Groomed for Success?
By Sam Stovall
Last week we had a few changes to the list of industries with six-month relative strength rankings of "5" -- meaning they are in the top 10% of all industry groups based on trailing six-month price performance. (See the table below for the top-ranked industries as of Oct. 26, 2001.)
One group that was added is the defensive Personal Care industry, also known as the cosmetics group. This group is followed by S&P analyst Howard Choe, who thinks these stocks will perform in line with the overall market over the near term.
Choe notes that the S&P Personal Care Index is outperforming the broader market thus far in 2001, which he attributes to investor affinity towards defensive sectors in times of economic and political uncertainty. Gillette (G ) dominates this group and its shares have been pressured throughout most of the year. But Choe points out that the shares have received some support of late as the razor maker's market share has improved as a result of a revised pricing strategy.
Despite the strength of Gillette's core blade, grooming and oral care businesses, Choe thinks greater competition in the battery business (where Gillette's Duracell brand is a major player) will likely result in just modest growth in 2001.
What about other companies in the group?
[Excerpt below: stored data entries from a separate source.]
Lemma try_block_trace (s : State) :
  exists tr,
    trace (snd (try_block' s)) = trace s ++ tr
    /\ calls (snd (try_block' s)) = (calls s + provider_calls tr)%nat
    /\ backoffs tr = O
    /\ Forall (same_subject title w) tr.
Proof.
  destruct (collect_trace s) as (tr & Ht & Hc & Hb & Hf).
  rewrite try_block_collect.
  destruct (collect' s) as [[l | e] s']; cbn in *.
  - exists (tr ++ [Log INFO ("Successfully collected data for: " ++ title)]).
    rewrite Ht, app_assoc, provider_calls_app, backoffs_app, Hb, Hc.
    repeat split; cbn; try lia.
    apply Forall_app; split; [assumption | repeat constructor].
  - exists tr. auto.
Qed.

(** A record that the [try] returns is a success record built from the
    locals of a completed [collect]. *)
Lemma try_block_ok (s s' : State) (r : ComparisonResult) :
  try_block' s = (Ok r, s') ->
  exists l s1, collect' s = (Ok l, s1) /\ r = success' l.
Proof.
  rewrite try_block_collect.
  destruct (collect' s) as [[l | e] s1]; intros H; inversion H; subst.
  now exists l, s1.
Qed.

(** The loop returns, and what it returns when passes remain. *)
Lemma retry_loop_returns (todo : nat) :
  forall (attempt : Z) (s : State),
    Z.of_nat todo = (retries - attempt)%Z ->
    (0 < todo)%nat ->
    exists r s',
      retry_loop' todo attempt s = (Returned (Some r), s')
      /\ ((exists l s0 s1, collect' s0 = (Ok l, s1) /\ r = success' l)
          \/ (exists e, r = failure' e)).
Proof.
  induction todo as [| todo IH]; intros attempt s Hn Hpos; [lia |].
  cbn [retry_loop].
  destruct (try_block' s) as [[r | e] s1] eqn:Ht.
  - exists r, s1. split; [reflexivity | left].
    destruct (try_block_ok _ _ _ Ht) as (l & s2 & Hc & Hr). now exists l, s, s2.
  - destruct (attempt <? retries - 1)%Z eqn:Hlt.
    + apply Z.ltb_lt in Hlt. apply IH; lia.
    + exists (failure' e), (exhausted title e s1). split; [reflexivity | right].
      now exists e.
Qed.

(** Whatever record the loop returns is one of the two kinds. *)
Lemma retry_loop_record (todo : nat) :
  forall (attempt : Z) (s s' : State) (r : ComparisonResult),
    retry_loop' todo attempt s = (Returned (Some r), s') ->
    (exists l s0 s1, collect' s0 = (Ok l, s1) /\ r = success' l)
    \/ (exists e, r = failure' e).
Proof.
  induction todo as [| todo IH]; intros attempt s s' r; cbn [retry_loop].
  - discriminate.
  - destruct (try_block' s) as [[r1 | e] s1] eqn:Ht.
    + intros H. inversion H; subst. left.
      destruct (try_block_ok _ _ _ Ht) as (l & s2 & Hc & Hr). now exists l, s, s2.
    + destruct (attempt <? retries - 1)%Z.
      * apply IH.
      * intros H. inversion H; subst. right. now exists e.
Qed.

(** Requests of the whole loop concern the same subject and windows. *)
Lemma retry_loop_same_subject (todo : nat) :
  forall (attempt : Z) (s : State),
    exists tr,
      trace (snd (retry_loop' todo attempt s)) = trace s ++ tr
      /\ Forall (same_subject title w) tr.
Proof.
  induction todo as [| todo IH]; intros attempt s; cbn [retry_loop].
  - exists []. cbn. now rewrite app_nil_r.
  - destruct (try_block_trace s) as (tr & Ht & _ & _ & Hf).
    destruct (try_block' s) as [[r | e] s1]; cbn in Ht.
    + exists tr. auto.
    + destruct (attempt <? retries - 1)%Z.
      * destruct (IH (attempt + 1)%Z (backoff title attempt e s1)) as (tr2 & Ht2 & Hf2).
        rewrite Ht2. unfold backoff, bind. run_state. rewrite Ht.
        eexists. rewrite <- !app_assoc. split; [reflexivity |].
        apply Forall_app; split; [assumption |]. cbn.
        repeat (constructor; [exact I |]). assumption.
      * unfold exhausted. run_state. rewrite Ht.
        eexists. rewrite <- !app_assoc. split; [reflexivity |].
        apply Forall_app; split; [assumption | repeat constructor].
Qed.
End Loop.

(** ** Failing attempts in a row *)

Section Retries.
Variable pytrends : Provider.
Variable now : string.
Variables title ban_date_str : string.
Variable retries : Z.
Variable w : Windows.

Local Abbreviation try_block' := (try_block pytrends now title ban_date_str w).
Local Abbreviation retry_loop' := (retry_loop pytrends now title ban_date_str retries w).
Local Abbreviation fails' := (provider_fails pytrends title w).

(** One attempt that the provider makes fail. *)
Lemma attempt_fails (s : State) (e : exn) (c' : nat) :
  fails' (calls s) [e] c' ->
  exists s1 tr,
    try_block' s = (Raise e, s1)
    /\ calls s1 = c'
    /\ trace s1 = trace s ++ tr
    /\ backoffs tr = O
    /\ (calls s + provider_calls tr)%nat = c'.
Proof.
  intros H. inversion H as [| c e0 es c0 Hb Hrest | c df e0 es c0 Hb Ha Hrest]; subst.
  - inversion Hrest; subst.
    rewrite try_block_collect, (collect_before_raises _ _ _ _ _ Hb).
    eexists _, [_]. repeat split. cbn. lia.
  - inversion Hrest; subst.
    rewrite try_block_collect, (collect_after_raises _ _ _ _ _ _ Hb Ha).
    eexists _, (two_requests title w). repeat split. cbn. lia.
Qed.

Lemma fails_cons (c c' : nat) (e : exn) (es : list exn) :
  fails' c (e :: es) c' ->
  exists c1, fails' c [e] c1 /\ fails' c1 es c'.
Proof.
  intros H. inversion H as [| c0 e0 es0 c0' Hb Hrest | c0 df e0 es0 c0' Hb Ha Hrest]; subst.
  - exists (S c). split; [| assumption].
    apply fails_before; [assumption | constructor].
  - exists (S (S c)). split; [| assumption].
    eapply fails_after; [eassumption | assumption | constructor].
Qed.

Lemma fails_snoc (es : list exn) :
  forall (c c' : nat) (e : exn),
    fails' c (es ++ [e]) c' ->
    exists c1, fails' c es c1 /\ fails' c1 [e] c'.
Proof.
  induction es as [| e0 es IH]; intros c c' e H; cbn in H.
  - exists c. split; [constructor | assumption].
  - destruct (fails_cons _ _ _ _ H) as (c1 & H1 & Hrest).
    destruct (IH _ _ _ Hrest) as (c2 & H2 & H3).
    exists c2. split; [| assumption].
    inversion H1 as [| ? ? ? ? Hb Hn | ? ? ? ? ? Hb Ha Hn]; subst;
      inversion Hn; subst.
    + apply fails_before; assumption.
    + eapply fails_after; eassumption.
Qed.

(** The loop walks through the failing attempts that are not the last
    one: each costs one wait of the longer delay, and the next attempt
    starts with the same subject and windows. *)
Lemma loop_through_failures (es : list exn) :
  forall (todo : nat) (attempt : Z) (s : State) (c' : nat),
    fails' (calls s) es c' ->
    (attempt + Z.of_nat (List.length es) <= retries - 1)%Z ->
    exists s2 tr,
      retry_loop' (List.length es + todo) attempt s
      = retry_loop' todo (attempt + Z.of_nat (List.length es))%Z s2
      /\ calls s2 = c'
      /\ trace s2 = trace s ++ tr
      /\ backoffs tr = List.length es
      /\ (calls s + provider_calls tr)%nat = c'.
Proof.
  induction es as [| e es IH]; intros todo attempt s c' Hf Hle.
  - inversion Hf; subst. exists s, []. cbn.
    rewrite Z.add_0_r, app_nil_r. repeat split. lia.
  - destruct (fails_cons _ _ _ _ Hf) as (c1 & H1 & Hrest).
    destruct (attempt_fails _ _ _ H1) as (s1 & tr1 & Ht & Hc1 & Htr1 & Hb1 & Hn1).
    cbn [List.length Nat.add retry_loop]. rewrite Ht.
    replace (attempt <? retries - 1)%Z with true
      by (symmetry; apply Z.ltb_lt; cbn [List.length] in Hle; lia).
    destruct (IH todo (attempt + 1)%Z (backoff title attempt e s1) c')
      as (s2 & tr2 & Hloop & Hc2 & Htr2 & Hb2 & Hn2).
    + cbn. rewrite Hc1. exact Hrest.
    + cbn [List.length] in Hle. lia.
    + exists s2, (tr1 ++ [Log WARNING
                          ("Attempt " ++ string_of_Z (attempt + 1) ++ " failed for "
                             ++ title ++ ": " ++ str e ++ ". Retrying...");
                        Sleep 20] ++ tr2).
      rewrite Hloop. repeat split.
      * f_equal. lia.
      * exact Hc2.
      * rewrite Htr2. cbn. rewrite Htr1, <- !app_assoc. reflexivity.
      * rewrite !backoffs_app, Hb1, Hb2. reflexivity.
      * rewrite !provider_calls_app. cbn in Hn2. cbn. lia.
Qed.

(** An attempt both of whose requests are answered with data succeeds,
    whatever earlier attempts left behind. *)
Lemma attempt_succeeds (s : State) (df1 df2 : DataFrame) :
  pytrends (calls s) title (before_timeframe w) = Ok df1 ->
  has_data title df1 = true ->
  pytrends (S (calls s)) title (after_timeframe w) = Ok df2 ->
  has_data title df2 = true ->
  exists s1,
    try_block' s
    = (Ok (success now title ban_date_str (fresh_locals title df1 df2)), s1)
    /\ calls s1 = S (S (calls s))
    /\ trace s1
       = trace s ++ two_requests title w
           ++ [Log INFO ("Successfully collected data for: " ++ title)].
Proof.
  intros Hb Hd1 Ha Hd2.
  rewrite try_block_collect, (collect_answered _ _ _ _ _ _ Hb Ha).
  unfold fresh_locals, rebind. cbn. rewrite Hd1, Hd2.
  destruct (window_stats title df1) as [[b_avg b_max] b_min].
  destruct (window_stats title df2) as [[a_avg a_max] a_min].
  eexists. split; [reflexivity |]. cbn. split; [reflexivity |].
  now rewrite <- app_assoc.
Qed.
End Retries.

(** ** Parsed dates are dates of the calendar *)

Lemma digit_value_range (c : ascii) (n : Z) :
  digit_value c = Some n -> (0 <= n <= 9)%Z.
Proof.
  unfold digit_value.
  destruct ((48 <=? Z.of_nat (nat_of_ascii c))%Z
            && (Z.of_nat (nat_of_ascii c) <=? 57)%Z) eqn:H; [| discriminate].
  apply andb_prop in H. destruct H as [H1 H2].
  apply Z.leb_le in H1, H2. intros [= <-]. lia.
Qed.

Lemma year_4_range (c1 c2 c3 c4 : ascii) (y : Z) :
  year_4 c1 c2 c3 c4 = Some y -> (0 <= y <= 9999)%Z.
Proof.
  unfold year_4.
  destruct (digit_value c1) as [a |] eqn:Ha; [| discriminate].
  destruct (digit_value c2) as [b |] eqn:Hb; [| discriminate].
  destruct (digit_value c3) as [c |] eqn:Hc; [| discriminate].
  destruct (digit_value c4) as [d |] eqn:Hd; [| discriminate].
  apply digit_value_range in Ha, Hb, Hc, Hd.
  intros E.
  assert (Ey : (y = 1000 * a + 100 * b + 10 * c + d)%Z) by congruence.
  lia.
Qed.

Lemma month_days (year month : Z) :
  (1 <= month <= 12)%Z ->
  (days_before_month year month + days_in_month year month
   <= 365 + (if is_leap year then 1 else 0))%Z
  /\ (0 <= days_before_month year month)%Z.
Proof.
  intros Hm.
  assert (Hcases : (month = 1 \/ month = 2 \/ month = 3 \/ month = 4
                    \/ month = 5 \/ month = 6 \/ month = 7 \/ month = 8
                    \/ month = 9 \/ month = 10 \/ month = 11 \/ month = 12)%Z)
    by lia.
  unfold days_before_month, days_in_month.
  repeat (destruct Hcases as [-> | Hcases]); try subst month;
    destruct (is_leap year); vm_compute; split; discriminate.
Qed.
(** * WeatherService (src/app/services/weather.service.ts)

    A shallow embedding of the Ionic/Angular weather service: the cache-aware
    fetcher, the weather accessors built on it, the location resolver, the
    cache reset, the selected location and the start-up, over a model of
    the JavaScript values they handle.

    - JavaScript numbers are IEEE-754 binary64 values: Rocq's primitive
      [float].
    - Values of type [any] (HTTP responses, what the key-value store holds)
      are [JSValue]s; objects keep their properties in enumeration order.
    - An Observable or Promise of the service delivers one value or one
      error; it is a computation [M A] over the mutable [World] (the store,
      the user-visible trace, the clock position), run when subscribed or
      awaited. The network status is one fixed answer of [Env], so that
      probing it when the Observable is built or when it is subscribed makes
      no difference. Storage operations are atomic and total.
    - The collaborators (network status, HTTP client, geolocation, clock)
      are the fields of [Env]; the JavaScript built-ins whose result depends
      on the engine or the device are the fields of [Platform]. *)

From Stdlib Require Import ZArith String List Bool.
From Stdlib Require Import Floats.Floats.
From Stdlib Require Numbers.Cyclic.Int63.Uint63.
From stdpp Require Import base gmap strings pretty.

Set Warnings "-inexact-float,-register-all".
Local Open Scope string_scope.

(** ** JavaScript values *)

Inductive JSValue : Type :=
| JUndefined
| JNull
| JBool (b : bool)
| JNum (n : float)
| JStr (s : string)
| JArr (elems : list JSValue)
| JObj (fields : list (string * JSValue)).

(** What a [throw], a rejected Promise or an errored Observable carries. *)
Inductive Thrown : Type :=
| JSError (name message : string)  (* an Error instance: [new Error(message)], a TypeError *)
| Rejected (text : string).        (* any other value, by its string conversion *)

Definition Error (message : string) : Thrown := JSError "Error" message.
Definition TypeError (message : string) : Thrown := JSError "TypeError" message.

(** [String(error)], as in ['...' + error]: Error.prototype.toString. *)
Definition toString (e : Thrown) : string :=
  match e with
  | JSError name message =>
      if String.eqb name "" then message
      else if String.eqb message "" then name
      else name +:+ ": " +:+ message
  | Rejected text => text
  end.

Inductive Result (A : Type) : Type :=
| Ok (a : A)
| Err (e : Thrown).
Arguments Ok {A} a.
Arguments Err {A} e.

Module JS.

(** ToBoolean. *)
Definition truthy (v : JSValue) : bool :=
  match v with
  | JUndefined | JNull => false
  | JBool b => b
  | JNum n => negb (PrimFloat.is_zero n || PrimFloat.is_nan n)
  | JStr s => negb (String.eqb s "")
  | JArr _ | JObj _ => true
  end.

Definition isArray (v : JSValue) : bool :=
  match v with JArr _ => true | _ => false end.

Definition float_of_Z (z : Z) : float :=
  if (z <? 0)%Z then PrimFloat.opp (of_uint63 (Uint63.of_Z (- z))) else of_uint63 (Uint63.of_Z z).

(** The own enumerable string-keyed properties of a value, in enumeration
    order: the properties of an object, the indices of an array or of a
    string. This is what an object spread copies. *)
Definition own_fields (v : JSValue) : list (string * JSValue) :=
  match v with
  | JObj fields => fields
  | JArr elems => imap (fun i x => (pretty i, x)) elems
  | JStr s => imap (fun i c => (pretty i, JStr (String c EmptyString))) (list_ascii_of_string s)
  | _ => []
  end.
(** * Pluggable components: connector, registry, loader and the
      command-streaming HTTP middleware

    A shallow embedding of
      - pkg/components/middleware/http/pluggable.go  (commandHandler,
        newGRPCMiddleware),
      - pkg/components/pluggable/grpc.go             (socketPathFor, Dial, Ping),
      - pkg/runtime/options.go                       (WithStates ..., withOpts,
        useOption, WithPluggables),
      - the registry exercised by pkg/components/pluggable/registry_test.go.

    Go maps are [gmap]s, Go strings are [string]s, byte slices are lists of
    bytes, [error] results are [option string] ([None] is [nil]). *)

From Stdlib Require Import ZArith.
From Stdlib.Strings Require Import Byte.
From stdpp Require Import gmap strings list fin_maps.

Local Open Scope string_scope.
Local Open Scope list_scope.

(** ** Wire messages (proto.Command / proto.CommandResponse) *)

Definition bytes := list Byte.byte.

(** The [oneof] of [proto.Command].  [NoCommand] is a message whose
    [Command] field holds none of the ten variants (a nil interface). *)
Inductive Command : Type :=
  | GetReqBody
  | GetRespBody
  | GetRespHeaders
  | GetReqHeaders
  | ExecNext
  | SetReqHeaders (Headers : gmap string string) (Method Uri : string)
  | SetRespHeaders (Headers : gmap string string)
  | SetRespStatus (StatusCode : Z)
  | SetReqBody (Data : bytes)
  | SetRespBody (Data : bytes)
  | NoCommand.

Inductive CommandResponse : Type :=
  | GetRequestBodyCommandResponse (Data : bytes)
  | GetResponseBodyCommandResponse (Data : bytes)
  | GetResponseHeadersCommandResponse (Headers : gmap string string)
  | GetRequestHeadersCommandResponse
      (Method Uri : string) (Headers : gmap string string).

(** ** The request context (fasthttp.RequestCtx)

    fasthttp is a dependency, not part of the repository.  For each accessor
    the handler calls, the model keeps the piece of library state that the
    accessor reads or writes, as the library documents it:
      - [Header.VisitAllInOrder] scans the raw request headers as they were
        received; [Header.Set] changes the header table and leaves the raw
        headers alone;
      - [ctx.URI()] is the parsed URI, which is parsed once and then kept;
        [Header.SetRequestURI] stores a request URI in the header and does
        not reset the parsed URI;
      - [ctx.Method()] returns the method that [Header.SetMethod] stores;
      - what [Header.Set] does inside a header table (canonical names,
        special headers) is the library's business: for the request the
        calls are recorded, for the response the header is an object with
        its own [Set] and [VisitAll], about which nothing is assumed. *)

Definition header_table := list (string * string).
(** * Identity and access control engine of node-boilertemplate

    A shallow embedding of the authentication, token, lockout and role
    code of the repository, and the properties of its specification.

    Sources embedded here:
    - [src/utils/ApiError.js]                       -> [ApiError]
    - [src/models/mongodb/role.model.js]            -> [RoleMongo]
    - PostgreSQL role model   (unnamed/part_006)     -> [RolePostgres]
    - MongoDB user model (not among the sources,
      modelled from the specification)              -> [UserModel]
    - MongoDB token model     (unnamed/part_007)     -> [TokenModel]
    - token service           (unnamed/part_011)     -> [TokenService]
    - role service            (unnamed/part_010)     -> [RoleService]
    - auth service            (unnamed/part_010)     -> [AuthService]
    - e-mail service ([src/services/user.service.js]) -> [EmailService]
    - [resetPassword] cut at its [await]s            -> [ResetRace]

    Conventions.  Time is a [Z] number of milliseconds, as [Date.now()]
    gives it; every service call receives the instant [now] at which it
    runs.  A collection is the list of its documents in insertion order,
    so that [findOne] is the first match.  The automatic [createdAt] and
    [updatedAt] stamps kept by the drivers are not part of the model.
    A service is a computation in the monad [M]: it reads and writes the
    database [Db] and either returns a value or throws. *)

From Stdlib Require Import List String Ascii ZArith Bool Lia Arith DecimalString.
Import ListNotations.

Local Open Scope string_scope.
Local Open Scope Z_scope.

(* ------------------------------------------------------------------ *)
(** ** Strings, as the JavaScript code uses them (ASCII range) *)

Module Str.

(** [\s] of a JavaScript regular expression, restricted to ASCII. *)
Definition isSpace (c : ascii) : bool :=
  let n := nat_of_ascii c in
  ((9 <=? n)%nat && (n <=? 13)%nat) || (n =? 32)%nat.

Definition lowerChar (c : ascii) : ascii :=
  let n := nat_of_ascii c in
  if ((65 <=? n)%nat && (n <=? 90)%nat) then ascii_of_nat (n + 32) else c.

(** [s.toLowerCase()] *)
Fixpoint toLowerCase (s : string) : string :=
  match s with
  | EmptyString => EmptyString
  | String c r => String (lowerChar c) (toLowerCase r)
  end.

Fixpoint dropSpaces (s : string) : string :=
  match s with
  | EmptyString => EmptyString
  | String c r => if isSpace c then dropSpaces r else s
  end.

Fixpoint rev_onto (s acc : string) : string :=
  match s with
  | EmptyString => acc
  | String c r => rev_onto r (String c acc)
  end.

Definition rev (s : string) : string := rev_onto s EmptyString.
Choe says the shares of Avon (AVP ) and Alberto-Culver (ACV ) have held up well, due to consistent earnings growth. Estee Lauder (EL ) has underperformed, which Choe attributes mostly to a softening economy and possible valuation concerns. While Estee Lauder's hair care products are enjoying solid growth, the company's fragrance sales remain lackluster.
And in the longer term? According to Choe, the fundamental outlook for the personal care industry differs geographically. Domestically, where use rates are high, this industry is mature, consolidated, and competitive. According to the Commerce Department, wholesale shipments of beauty care products are projected to rise only 3% to 4% annually in the years ahead.
Currently, only 10 manufacturers control more than 60% of the market. In order to preserve or gain precious shelf space, these manufacturers continue to consolidate, roll out new products, and spend more on marketing and advertising.
And so Choe thinks that significant earnings growth for personal care companies as a whole in the U.S. is therefore unlikely. Much of the growth this year is likely to come from acquisitions and aggressive cost-reduction programs.
Choe believes long-term growth at personal care companies will be driven by expansion into fast-growing markets in Eastern Europe, Latin America, and the Pacific basin. High population levels and economic expansion are stimulating rapid demand for personal products in those regions. Meanwhile, usage levels of cosmetics are low. And those factors, Choe says, translate into a vast potential market for personal products makers.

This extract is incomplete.